Cover photo by Ken Hayden

Three weeks ago, Design Within Reach and Books & Books on Lincoln Road in South Beach threw a launch party for my book Four Florida Moderns: The Architecture of Alberto Alfonso, René González, Chad Oppenheim & Guy W. Peterson, which is being released by W. W. Norton & Company in January 2010. It was a terrific event, well attended considering it was Art Basel Miami Beach-week. I wanted to share with you my original preface to the book, which was cut significantly for publication, as it illustrates how European modernism made its way into Florida’s architectural vernacular. I hope you enjoy it and would love it if you’d leave your comments!

Profound Echoes

The gestation of ideas that took place in Peter Behrens’ Berlin studio between 1907 and 1911 was vital to the birth of modern architecture. Walter Gropius, who would found the Staatliches Bauhaus in 1919 in Weimar, Germany, apprenticed there, as did Ludwig Mies van der Rohe and Le Corbusier. Though they created a stir in Europe during the early twentieth century, these men weren’t formally introduced to the architectural community in the United States until 1932 when the curators at the Museum of Modern Art in New York staged The International Style: Architecture Since 1922, making them and other European moderns the focus of the exhibition.

In hindsight, some believe that Frank Lloyd Wright’s work was not given equal prominence within the movement at that time. Robert McCarter, who has written so eloquently and prolifically about Wright and his architecture, states, “Wright’s place in the evolution of ‘modern’ architecture was a problem for Henry Russell Hitchcock and Philip Johnson…who chose to present Wright’s work as the preamble to, rather than the exemplary model of ‘modern’ architecture.” (1)

Wright had been managing a practice for fourteen years by the time Behrens opened his studio. A survey of the resultant body of work was exhibited in Berlin and published in two folios, Executed Buildings and Projects by Frank Lloyd Wright, produced by Ernst Wasmuth in 1910 and 1911. This gave the emerging European modernists their first glimpse at the American architect’s talent and ingenuity.

While Wright continued to produce what would become an impressive body of work throughout the 1920s and early 1930s, Gropius, Mies and Le Corbusier were constructing significant early modern buildings in Europe. By 1937, both Gropius and Mies had migrated to the United States where they would become practicing architects and educators—Gropius at the Harvard Graduate School of Design and Mies at the Illinois Institute of Technology in Chicago (then known as the School of Architecture at the Armour Institute). Through their built work and their academic positions, Gropius and Mies would prove to have great influence over succeeding generations of architects.

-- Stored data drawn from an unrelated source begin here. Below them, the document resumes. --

(** * AloeDB core: matching, search, update, storage parsing and write coalescing

    A shallow embedding of [lib/core.ts] and of the parts of [lib/database.ts]
    that call into it, together with the properties the specification states
    about them.

    Layout of the development:
    - [Values]: JavaScript data as trees, the helpers of [utils.ts] on them,
      [matchValues], [searchDocuments], [parseDatabaseStorage], and what
      [updateDocument] returns;
    - [Store]: objects and arrays as cells of a mutable store, the in-place
      helpers of [utils.ts] and [updateDocument] with its effects on the
      objects it is given;
    - [Coalescer]: the write coalescer of [writer.ts] as a state machine;
    - [Collection]: the methods of [Database] ([insertOne], [insertMany],
      [findOne], [findMany], [updateOne], [updateMany], [deleteOne],
      [deleteMany], [count], [drop], [load], [save]) by explicit state
      passing.

    Modelling conventions, common to all parts:
    - a JavaScript number is an integer ([Z]); fractional values, NaN and the
      signed zero are left out;
    - an object is the list of its own enumerable fields in the order
      [for ... in] visits them; the functions it inherits from
      [Object.prototype] are not fields, but a read of a name the object
      has no field of finds them;
    - a string is the list of the bytes of its UTF-8 encoding (a string
      with an unpaired surrogate has none and is left out);
    - a function received from the caller (query predicate, transform,
      validator) is a Rocq function; a regular expression is the test it
      performs on a string, taken without the [g] and [y] flags, so that
      testing does not depend on earlier tests. *)

From Stdlib Require Import ZArith Lia Permutation Sorted Ascii String.
From stdpp Require Import base option list strings gmap.

Local Open Scope string_scope.
Local Open Scope list_scope.

(** Exceptions a call can raise. [RangeError] is the engine's "maximum call
    stack size exceeded"; [SyntaxError] is raised by [JSON.parse]. *)
Inductive error : Type :=
  | TypeError (message : string)
  | SyntaxError
  | RangeError
  | UserError (message : string).

(** The result of a call that may throw. *)
Inductive outcome (A : Type) : Type :=
  | Return (a : A)
  | Throw (e : error).
Arguments Return {A} a.
Arguments Throw {A} e.

Definition throws {A} (o : outcome A) : Prop :=
  match o with Throw _ => True | Return _ => False end.

(* ================================================================== *)
(** * Values as trees *)
(* ================================================================== *)

Module Values.

(** [DocumentValue] of [types.ts], extended with [undefined], which a
    JavaScript object can hold in a field before it is normalised, and with
    the functions every object inherits from [Object.prototype], which a
    read of [object[key]] returns when the object has no field of that
    name; [VInherited name] is the function inherited under [name]. *)
#[warnings="-register-all"]
Inductive value : Type :=
  | VUndefined
  | VNull
  | VBool (b : bool)
  | VNum (n : Z)
  | VStr (s : string)
  | VArr (items : list value)
  | VObj (fields : list (string * value))
  | VInherited (name : string).

(** A document is an object: the list of its fields. *)
Abbreviation Document := (list (string * value)).

(** ** Type tests of [utils.ts] *)

(** Modelled from the spec: [isUndefined], [isNull], [isString], [isNumber],
    [isBoolean], [isArray] and [isObject] of [utils.ts], which is not among
    the sources; each is the dynamic type test its name and the data model
    of the specification give (an array is not an object, [null] is not an
    object). *)
Definition isUndefined (target : value) : bool :=
  match target with VUndefined => true | _ => false end.
Definition isNull (target : value) : bool :=
  match target with VNull => true | _ => false end.
Definition isString (target : value) : bool :=
  match target with VStr _ => true | _ => false end.
Definition isNumber (target : value) : bool :=
  match target with VNum _ => true | _ => false end.
Definition isBoolean (target : value) : bool :=
  match target with VBool _ => true | _ => false end.
Definition isArray (target : value) : bool :=
  match target with VArr _ => true | _ => false end.
Definition isObject (target : value) : bool :=
  match target with VObj _ => true | _ => false end.

(** Modelled from the spec: [isObjectEmpty] of [utils.ts]; an object is
    empty when it has no fields ("zero fields at the top level"). *)
Definition isObjectEmpty (target : Document) : bool :=
  match target with [] => true | _ :: _ => false end.

(** JavaScript's boolean coercion, as [if (x)], [!x] and [x ? a : b] apply
    it: [undefined], [null], [false], [0] and the empty string are falsy. *)
Definition truthy (v : value) : bool :=
  match v with
  | VUndefined | VNull => false
  | VBool b => b
  | VNum n => negb (n =? 0)%Z
  | VStr s => negb (String.eqb s "")
  | VArr _ | VObj _ | VInherited _ => true
  end.
(** * A shallow embedding of [advanced-vector/vector.h]

    The header defines two class templates: [RawMemory<T>], an owner of
    uninitialised storage for a fixed number of slots, and [Vector<T>], a
    growable array that tracks how many leading slots hold constructed
    objects.

    Modelling choices.

    - Storage is a list of slots; a slot is [None] while it is raw memory and
      [Some x] while it holds a live object whose value is [x].  [RawMemory]
      is not copyable, so every buffer has one owner and is modelled as a
      value inside its owner.
    - [size_t] quantities are natural numbers.  The only subtractions the
      code performs without a guard ([--size_] on an empty vector and
      [size_ - distance] for a position past the end) are precondition
      violations; they are modelled by the outcome [Undefined].  Doubling
      cannot wrap: it happens only when [size_ == Capacity()], so the vector
      then holds that many live objects and their count is below [2^63].
    - [Allocate] computes the byte count [n * sizeof(T)] in the 64-bit
      [size_t].  For a count chosen by the caller ([Vector(size)],
      [Reserve], [Resize]) the product may wrap; the block then has fewer
      slots than [capacity_] says and constructing past its end is
      undefined ([Allocate_wrapping], [fits]).  For a count derived from
      the objects alive in a vector ([other.size_], [2 * size_]) the
      product does not wrap, and the block has the slots asked for.
    - Everything the element type does (construction, copy, move, assignment,
      destruction) and every allocation is an [op].  Each attempt is recorded
      in a trace, and an oracle of the element type decides from the trace so
      far whether the attempt raises.  Values behave regularly: a copy equals
      its source, a moved-to object has the source's former value and the
      source is left in the state [moved_from].
    - A method returns an [outcome]: normal return, a C++ exception (the
      object the method was called on survives in some state), or undefined
      behaviour (failed [assert], access to a slot without a live object).
    - Iterators and references into a vector are modelled by their offset
      from [begin()].  The arguments forwarded to a constructor of [T] are
      modelled by the value of the object they construct.  An lvalue
      argument of [Emplace] / [Insert] that refers to an element of the
      vector itself is read when the constructor runs ([Emplace_from],
      [Emplace_own]): in the in-place branch that is after the elements
      have been shifted.  An rvalue argument that refers to an element of
      the vector itself, which the constructor would leave moved-from, is
      outside the model.
    - Vector objects live in a store indexed by address, so that
      [this == &rhs] in the assignment operators can be expressed. *)

From Stdlib Require Import Arith Lia.
From stdpp Require Import base option list gmap.
(** * ArtGallery (art/script.js): a shallow embedding and its properties

    The source file holds two revisions of the class [ArtGallery]:
    - the first (lines 1-160) reads a static descriptor, [metadata.json];
    - the second (lines 161-565) lists the [images] folder through the
      hosting API, reads embedded tags, and falls back to probing a fixed
      list of file names.
    Both share [sortImages] and the head of [renderGallery].

    Conventions of the model.
    - Strings are [string]s of 8-bit characters.  Every regular expression of
      the source singles out ASCII characters only, so a non-ASCII code unit
      behaves like any other non-word character; case mapping is ASCII.
    - A [Date] is its time value, [option Z]: [None] is NaN (Invalid Date).
    - What the engine or the network decides (locale collation, [Date.parse],
      whether a request succeeds, what the tag reader returns) is a parameter. *)

From Stdlib Require Import ZArith List String Ascii Bool Lia Permutation.
Import ListNotations.

Local Open Scope string_scope.
Local Open Scope Z_scope.

(** ** JavaScript strings *)

Module JsString.

Definition code (c : ascii) : nat := nat_of_ascii c.

(** [\d] *)
Definition isDigit (c : ascii) : bool :=
  (Nat.leb 48 (code c) && Nat.leb (code c) 57)%bool.

Definition isUpper (c : ascii) : bool :=
  (Nat.leb 65 (code c) && Nat.leb (code c) 90)%bool.

Definition isLower (c : ascii) : bool :=
  (Nat.leb 97 (code c) && Nat.leb (code c) 122)%bool.

(** [\w], that is [[A-Za-z0-9_]] *)
Definition isWordChar (c : ascii) : bool :=
  (isDigit c || isUpper c || isLower c || (c =? "_")%char)%bool.

Definition toUpperChar (c : ascii) : ascii :=
  if isLower c then ascii_of_nat (code c - 32) else c.

Definition toLowerChar (c : ascii) : ascii :=
  if isUpper c then ascii_of_nat (code c + 32) else c.

Fixpoint mapChars (f : ascii -> ascii) (s : string) : string :=
  match s with
  | EmptyString => EmptyString
  | String c r => String (f c) (mapChars f r)
  end.

Definition toLowerCase : string -> string := mapChars toLowerChar.

Fixpoint allChars (p : ascii -> bool) (s : string) : bool :=
  match s with
  | EmptyString => true
  | String c r => (p c && allChars p r)%bool
  end.

Fixpoint hasChar (c : ascii) (s : string) : bool :=
  match s with
  | EmptyString => false
  | String d r => ((d =? c)%char || hasChar c r)%bool
  end.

Likewise, through his work and his writings, Le Corbusier inspired American moderns. His groundbreaking book Vers une architecture, which was first published in 1923, was translated into English in 1927. In it Le Corbusier states, “Passion can create drama out of inert stone.” (2) More than three quarters of a century later, his words continue to serve as a voice for the early movement, which he so fervently hoped would ignite passion in future generations that he included a discussion about the education of young architects in a program he devised for the initial meeting of CIAM (Congrès International d’Architecture Moderne) in 1928.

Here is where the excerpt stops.